The Internal Revenue Service has entered settlement negotiations with The Moppy-Headed Twat-Waffle’s legal team over a $10 billion lawsuit he filed against the agency, even as a federal judge openly questions whether the suit can legally exist. Judge Kathleen Williams of the Southern District of Florida observed that the case may lack constitutional standing because the president appointed the very officials he is suing. Settlement discussions, however, have moved forward, two officials with direct knowledge confirmed.
The lawsuit was filed in 2024 by the former president. It alleges the IRS improperly leaked his long-concealed tax returns. The same returns the president promised for a decade to release but never did. The agency now operates under Treasury Secretary Scott Bessent and an IRS commissioner, both appointed by the president.
Judge Williams, an Obama appointee, raised the threshold question in a May 14 hearing. She noted that because the executive branch entirely answers to the president, there is no genuine controversy required under Article III of the Constitution. The law demands an actual case or controversy, and a president suing an agency he controls fails that test. The judge has not yet dismissed the case.
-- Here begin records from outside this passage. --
(** The answer of [find]: none without a position; after a jump, for which the
    queue is cleared, what a scan finds; otherwise the cache comes first. *)
Definition found (n r1 : Z) (s : ChunkSelector) (pc : PeerChunks) (pos : Z) : Prop :=
  if m_position s =? invalid_chunk then pos = invalid_chunk
  else if Z.land r1 63 =? 0 then scanned n s pc pos
  else answer n s pc (used_queue s pc) pos.

Lemma find_exact (n r1 r2 : Z) (s : ChunkSelector) (pc : PeerChunks) :
  0 < n -> inv n s pc ->
  exists pos s' pc', find r1 r2 s pc = Ok (pos, s', pc') /\ found n r1 s pc pos /\ inv n s' pc'.
Proof.
  intros Hn Hinv. unfold found. destruct (m_position s =? invalid_chunk) eqn:Ep.
  { exists invalid_chunk, s, pc. unfold find. by rewrite Ep. }
  rewrite find_unfold by done. cbv zeta. bool_prop.
  pose proof Hinv as [Hun Hbf Hhi Hno Hra Hpos Hsh Hca]. fold (used_queue s pc).
  assert (Hq0 : PartialQueue.is_enabled (used_queue s pc) = false \/
    queue_ok (fun v => 0 <= v < n /\ Bitfield.bit (m_bitfield pc) v = true) (used_queue s pc)).
  { unfold used_queue, is_seeder. destruct (Bitfield.is_all_set (m_bitfield pc)) eqn:Es; [right|done].
    rewrite (Bitfield.is_all_set_iff n _ Hbf) in Es. eapply queue_ok_impl; [|done]. intros v Hv. by split; [|apply Es]. }
  set (jump := Z.land r1 63 =? 0). set (s' := if jump then with_position s (r2 mod size s) else s).
  assert (Hs' : 0 <= m_position s' < n /\ inv n s' pc).
  { assert (Hsz : size s = n) by apply Hun. unfold s'. destruct jump.
    - rewrite Hsz. pose proof (Z.mod_pos_bound r2 n ltac:(lia)). split; [done|]. by split; try done; right.
    - split; [|done]. destruct Hpos as [?|?]; [done|lia]. }
  destruct Hs' as (Hp' & Hinv').
  assert (Hq : PartialQueue.is_enabled (if jump then PartialQueue.clear (used_queue s pc) else used_queue s pc) = false \/
    queue_ok (fun v => 0 <= v < n /\ Bitfield.bit (m_bitfield pc) v = true)
      (if jump then PartialQueue.clear (used_queue s pc) else used_queue s pc)).
  { destruct jump; [|done]. rewrite clear_enabled. destruct Hq0; [by left|right; by apply queue_ok_clear]. }
  destruct (find_in_queue_spec n s' pc _ Hinv' Hp' Hq) as (pos & q' & -> & Hs & Hok). res_simpl.
  assert (Hfound : if jump then scanned n s pc pos else answer n s pc (used_queue s pc) pos).
  { unfold s' in Hs. destruct jump; [|done]. unfold answer in Hs.
    assert (Ec : cached_answer (with_position s (r2 mod size s)) (PartialQueue.clear (used_queue s pc)) = None); [|by rewrite Ec in Hs].
    destruct Hq0 as [Hoff|Hq0]; [unfold cached_answer; by rewrite clear_enabled, Hoff|]. eapply (cached_clear n); [done| |done]. by intros v [? _]. }
  destruct (is_seeder pc) eqn:Es; do 3 eexists; (split; [reflexivity|]); (split; [exact Hfound|]).
  - destruct Hinv'. split; try done. eapply queue_ok_impl; [|done]. by intros v [? _].
  - destruct Hinv'. split; try done. by right.
Qed.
Despite this, a Treasury Department spokesperson framed the settlement as a matter of simple cost efficiency. “We ran the models and found that a one-time payment of $10 billion saves the government from years of expensive litigation,” said Deputy Secretary Mallory Stern. “This is a common-sense business decision. We’re closing the books on a distraction.”
The money would come from the General Fund, the same account used to pay for food inspections and disaster relief. The settlement would also halt all current audits of the president, his sons, and the the former president Organization, according to a draft term sheet. Last year, the IRS audited 382,000 returns filed by taxpayers earning under $25,000, collecting an average of $390 per audit. “If a president can get paid to drop a suit against his own tax agency, what’s stopping every billionaire from doing the same?” asked Janine Hart, director of the nonprofit Citizens for Tax Fairness.
House Speaker Mike Johnson declined to intervene when asked about the apparent conflict. “That is not my purview,” he told reporters. “I’ve got enough to say grace over every day.” The House of Representatives is constitutionally tasked with overseeing the executive branch.
The situation is further complicated by Attorney General Todd Blanche, who previously served as the president’s personal criminal defense lawyer. An executive order mandates that no executive branch employee may advance a legal interpretation contrary to the president’s opinion. Legal scholars say this effectively removes any opposition to the settlement.
A draft of the agreement obtained by The Rusty Trumpet contains a clause stipulating that the $10 billion payment would be exempt from all federal income taxes. A handwritten note in the margin read: “Obviously.”